Hotels Offer Deals to Attract Icelanders
Icelanders plan to travel domestically this summer. From Seljalandsfoss waterfall. mbl.is/Ómar Óskarsson
Many Icelanders are planning to travel domestically this summer, as they have been encouraged to do, Morgunblaðið reports. Due to a collapse of demand for accommodation, caused by the COVID-19 pandemic, the large hotel chains in Iceland will only operate part of their hotels this summer. Only seven out of Íslandshótel’s 17 hotels will be open, three out of ten KEA Hotels, and three out of eight Center Hotels.
The hotel chains will be offering Icelanders substantial discounts. Íslandshótel, for example, offers 5, 7 or 10 overnight stays, which can be used at one or all the chain’s hotels. Dog owners are welcome to bring their dogs, as long as certain requirements are met.
Davíð Torfi Ólafsson, CEO of Íslandshótel, expects the chain’s hotels to run at a loss this summer. “This keeps the cogs turning,” he states. “We still employ more than 300 people. They have jobs, and we’re attending to the Icelandic market.”

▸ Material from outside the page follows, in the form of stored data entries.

(** * mobile.de-tools: the crawler of [fetch.py]

    A shallow embedding of [fetch.py]: the five field parsers (with the
    regular expressions they are built on), the TinyDB table the crawler keeps,
    the discovery stage ([perform_search], [perform_search_in_pag_num]), the
    detail stage ([fetch_details]) and the commands built on them, followed
    by the properties of the specification that concern them.

    The browser ([webest2]) is what it shows: the page count, the links of a
    result page, the elements of a car page.  The functions are modelled from
    their call on, with the table as it is then: the statements the module
    runs when it is loaded (the name and the creation of the table file) are
    not part of the model, nor are the widths of the spreadsheet columns, the
    file it is saved to, and what [openpyxl] does with the values it is
    given. *)

From Stdlib Require Import ZArith NArith String Ascii Lia.
From stdpp Require Import gmap list.

Open Scope Z_scope.

(** ** Text

    A Python [str] is a sequence of Unicode code points. *)

Abbreviation char := N.
Abbreviation str := (list N).

(** An ASCII literal of the source, as code points. *)
Definition lit (s : string) : str := map N_of_ascii (list_ascii_of_string s).

Definition letter (a : ascii) : char := N_of_ascii a.

Definition LF : char := 10%N.          (* '\n' *)
Definition SPACE : char := 32%N.       (* ' ' *)
Definition AMP : char := 38%N.         (* '&' *)
Definition LPAREN : char := 40%N.      (* '(' *)
Definition RPAREN : char := 41%N.      (* ')' *)
Definition DOT : char := 46%N.         (* '.' *)
Definition NBSP : char := 160%N.       (* '\xa0' *)
Definition EURO : char := 8364%N.      (* '€' *)

(** The tables of the Unicode database that [re] and [int] consult belong to
    the Python runtime, not to the repository: they are taken as an interface,
    with the facts about them that the proofs rely on. *)
Class UnicodeData := {
  (** [\d], [str.isdecimal]: general category Nd *)
  isdecimal : char -> bool;
  (** the value [int] gives to a decimal digit *)
  decimal : char -> Z;
  (** [\s], [str.isspace], the characters [str.strip] removes *)
  isspace : char -> bool;
  (** simple lower-case mapping, which [re.IGNORECASE] compares through *)
  tolower : char -> char;
  decimal_ascii : forall c, (48 <= c <= 57)%N ->
    isdecimal c = true /\ decimal c = Z.of_N c - 48;
  decimal_not_space : forall c, isdecimal c = true -> isspace c = false;
  dot_not_decimal : isdecimal DOT = false;
  dot_not_space : isspace DOT = false;
  space_isspace : isspace SPACE = true;
  nbsp_isspace : isspace NBSP = true
}.

(** The interpreter's limit on the decimal digits [int] converts,
    [sys.get_int_max_str_digits()]: 4300 unless the interpreter is started or
    set otherwise, 0 for no limit (as in the interpreters that have none). *)
Class IntLimit := { int_max_str_digits : nat }.
Lemma ids_mod_offset c m n : forall i,
  map (fun k => Int.uint32 (Int.uint32 (c + Z.of_nat m) + Z.of_nat k)) (seq i n) =
  map (fun k => Int.uint32 (c + Z.of_nat k)) (seq (i + m) n).
Proof.
  induction n as [|n IH]; intros i; simpl; [reflexivity|].
  f_equal.
  - rewrite uint32_idemp_l. f_equal. lia.
  - apply (IH (S i)).
Qed.

(** Along a lifetime, whatever its length: the [k]-th identifier handed
    out is the initial value of the counter plus [k], reduced to 32 bits,
    and the counter holds the last one. *)
Lemma Lifetime_counter_modulo env a ids a' :
  Lifetime env a ids a' ->
  0 <= corrIdNum (state a) < 2 ^ 32 ->
  ids = map (fun k => Int.uint32 (corrIdNum (state a) + Z.of_nat k))
            (seq 1 (List.length ids)) /\
  corrIdNum (state a') = Int.uint32 (corrIdNum (state a) + Z.of_nat (List.length ids)).
Proof.
  induction 1 as [|ids a1 type remote Hl IH|ids a1 a2 Hl IH Heq]; intros Hc.
  - cbn [List.length seq map Z.of_nat]. split; [reflexivity|].
    rewrite Z.add_0_r. symmetry. apply uint32_small, Hc.
  - destruct (IH Hc) as [IHids IHc].
    assert (Hc1 : 0 <= corrIdNum (state a1) < 2 ^ 32)
      by (rewrite IHc; apply uint32_range).
    destruct (sendAsconf_call_ids env type remote a1 Hc1) as [n [Hids Hcs]].
    rewrite Hids, Hcs, IHc, length_app, length_map, length_seq.
    rewrite seq_app, map_app, <- IHids, ids_mod_offset, uint32_idemp_l.
    split; [reflexivity|]. f_equal. lia.
  - rewrite Heq. apply IH, Hc.
Qed.

(** Two of [2^32] consecutive values differ modulo [2^32]. *)
Lemma uint32_inj_window c (j k : Datatypes.nat) :
  Z.of_nat j - Z.of_nat k < 2 ^ 32 -> Z.of_nat k - Z.of_nat j < 2 ^ 32 ->
  Int.uint32 (c + Z.of_nat j) = Int.uint32 (c + Z.of_nat k) -> j = k.
Proof.
  unfold Int.uint32. change (2 ^ 32) with 4294967296. intros Hjk Hkj E.
  pose proof (Z.div_mod (c + Z.of_nat j) 4294967296 ltac:(lia)) as Dj.
  pose proof (Z.div_mod (c + Z.of_nat k) 4294967296 ltac:(lia)) as Dk.
  rewrite E in Dj. lia.
Qed.

Lemma successors_mod_NoDup c (n : Datatypes.nat) :
  Z.of_nat n <= 2 ^ 32 ->
  NoDup (map (fun k => Int.uint32 (c + Z.of_nat k)) (seq 1 n)).
Proof.
  intros Hn. apply NoDup_map_NoDup_ForallPairs; [|apply seq_NoDup].
  intros j k Hj Hk E. apply in_seq in Hj, Hk.
  apply (uint32_inj_window c); [lia|lia|exact E].
Qed.

Lemma successors_mod_repeat c (n : Datatypes.nat) :
  2 ^ 32 < Z.of_nat n ->
  ~ NoDup (map (fun k => Int.uint32 (c + Z.of_nat k)) (seq 1 n)).
Proof.
  intros Hn Hnd. destruct n as [|m]; [cbn in Hn; lia|].
  cbn [seq map] in Hnd. apply NoDup_cons_iff in Hnd. destruct Hnd as [Hnin _].
  apply Hnin. apply in_map_iff.
  assert (Hj : exists j : Datatypes.nat, Z.of_nat j = 2 ^ 32).
  { exists (Z.to_nat (2 ^ 32)). apply Z2Nat.id. lia. }
  destruct Hj as [j Hj]. exists (1 + j)%nat. split.
  - unfold Int.uint32. rewrite Nat2Z.inj_add, Hj, Z.add_assoc.
    rewrite <- (Z.mul_1_l (2 ^ 32)) at 1. apply Z.mod_add. lia.
  - apply in_seq. lia.
Qed.


Lemma app_eq_prefix (A : Type) (l1 : list A) : forall l1' l2 l2',
  List.length l1 = List.length l1' -> l1 ++ l2 = l1' ++ l2' -> l1 = l1'.
Proof.
  induction l1 as [|x l1 IH]; intros [|y l1'] l2 l2' Hlen E;
    try discriminate; [reflexivity|].
  cbn [app] in E. injection E as -> E. f_equal.
  apply (IH l1' l2 l2'); [|exact E]. cbn [List.length] in Hlen. lia.
Qed.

Demand is only a fraction of what it was at the same time last year. Between May 1 and 6, only 530 overnight stays had been booked at Íslandshótel for the summer, compared with 219,000 last year.
KEA Hotels offers packages in cooperation with various recreational businesses, such as golf, swimming and water sports, CEO Páll L. Sigurjónsson reports. More offers are being added.
“We, Icelanders, tend to book late and plan our travel based on the weather forecast,” Páll states.
Center Hotels in Reykjavík has numerous overnight deals for Icelanders, including gift certificates with a purchase, specifically offered to people who have worked in healthcare, stores and more during the pandemic. Gift certificates for the general public will offer up to a 50 percent discount, states Sara Kristófersdóttir, chief commercial officer of Center Hotels.
Unions that rent out cabins to their members report an explosion in demand for cabins this summer: almost all their cabins are booked up for the summer.
“Clearly, travel restrictions have a major impact,” states Sveinn Ingvarsson, who is in charge of cabin rental at Efling union, “and people don’t expect to be able to travel abroad.”